I'm new to bioinformatics and have just been assigned to a genomic dna sequencing + genome assembly project and would appreciate your advice for some basic questions I have!
We are conducting a population survey of ~90 strains of Bacillus Subtilis (genome size = 4 MB). We would like to do full genome sequencing on each of these strains. We already have many reference genomes sequenced and will use those as anchors.
We will purify DNA from each strain and will have 90 individual DNA samples. We want to send these DNA samples out to a university/company to be sequenced. Using that data, we intend to assemble/resequence the genome of each of these strains ourselves using Velvet, SPAdes, or an alternative genome assembler.
Right now, I have the responsibility of choosing where our DNA samples get sent out to: what NGS platform to use, and what run specifications to use for our project.
My issue right now is that I'm not sure which next generation sequencing platform is suitable for our project if we intend to do genome assembly as our goal. How do I pick between Illumina (Miseq, Hiseq, etc) vs. PacBio?

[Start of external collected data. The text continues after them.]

Lemma recordAll_inv (Q : string * MintInfo T -> Prop)
    (results : list (option (SignatureMints T))) (mints : MintMap) :
  NoDup mints.*1 -> Forall Q mints ->
  (forall r mint, Some r ∈ results -> mint ∈ sm_mints r ->
     Q (mint, {| createdAt := sm_blockTime r; mi_dex := sm_dex r;
                 mi_signature := sm_signature r |})) ->
  NoDup (fold_left recordMints results mints).*1 /\
  Forall Q (fold_left recordMints results mints) /\
  (length mints <= length (fold_left recordMints results mints))%nat.
Proof.
  revert mints. induction results as [|r rs IH]; intros mints Hnd HQ Hr; cbn [fold_left].
  - done.
  - destruct (recordMints_inv Q mints r Hnd HQ) as (Hnd' & HQ' & (added & Hadd)).
    { intros r' mint -> Hm. apply Hr; [by left | done]. }
    destruct (IH (recordMints mints r) Hnd' HQ') as (Hnd'' & HQ'' & Hlen).
    { intros r' mint Hr' Hm. apply Hr; [by right | done]. }
    split; [done|]. split; [done|].
    rewrite Hadd in Hlen |- *. rewrite length_app in Hlen. lia.
Qed.

Lemma take_min_length {A} (n : nat) (l : list A) :
  take (Nat.min n (length l)) l = take n l.
Proof.
  destruct (Nat.le_ge_cases n (length l)) as [Hle | Hge].
  - by rewrite Nat.min_l.
  - rewrite Nat.min_r by done. by rewrite !take_ge.
Qed.

(** The loop records whole batches of a prefix of the signatures, and the
    whole list unless the limit was reached. *)
Lemma extractLoop_prefix (getParsedTransaction : string -> option (ParsedTransaction T))
    (limit : Z) (fuel : nat) (sigs : list (PoolSignature T)) (mints : MintMap) :
  (length sigs <= fuel)%nat ->
  exists n : nat,
    (n <= length sigs)%nat /\
    extractLoop fuel getParsedTransaction sigs limit mints
    = fold_left recordMints (signatureMints getParsedTransaction <$> take n sigs) mints /\
    (n = length sigs \/
     (limit <= Z.of_nat (length (extractLoop fuel getParsedTransaction sigs limit mints)))%Z).
Proof.
  revert sigs mints. induction fuel as [|fuel IH]; intros sigs mints Hfuel.
  - destruct sigs; [|cbn in Hfuel; lia]. exists 0%nat. cbn. auto.
  - destruct sigs as [|s rest]; [exists 0%nat; cbn; auto|].
    cbn [extractLoop].
    destruct (Z.ltb_spec (Z.of_nat (length mints)) limit) as [Hlt | Hge].
    + set (sigs := s :: rest) in *.
      destruct (IH (drop 5 sigs)
                  (fold_left recordMints
                     (signatureMints getParsedTransaction <$> take 5 sigs) mints))
        as (n & Hn & Heq & Hstop).
      { rewrite length_drop. unfold sigs in *. cbn [length] in *. lia. }
      exists (Nat.min (5 + n) (length sigs)). split; [lia|]. split.
      * rewrite Heq, take_min_length, <- take_take_drop, fmap_app, fold_left_app.
        reflexivity.
      * destruct Hstop as [-> | Hstop]; [left | by right].
        rewrite length_drop. lia.
    + exists 0%nat. split; [lia|]. split; [reflexivity | by right].
Qed.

I also am unsure of what depth of coverage would be acceptable for our purposes; I've been told 10X should be good enough but that seems low to me - perhaps 20X would suffice?
Finally, I'm not certain what read length would be appropriate - do you know if paired-end reads of 2x150 bp or 2x250 bp would be good?
I'm from a different field so I have a lot to learn - I'd appreciate any pointers you have. Thanks!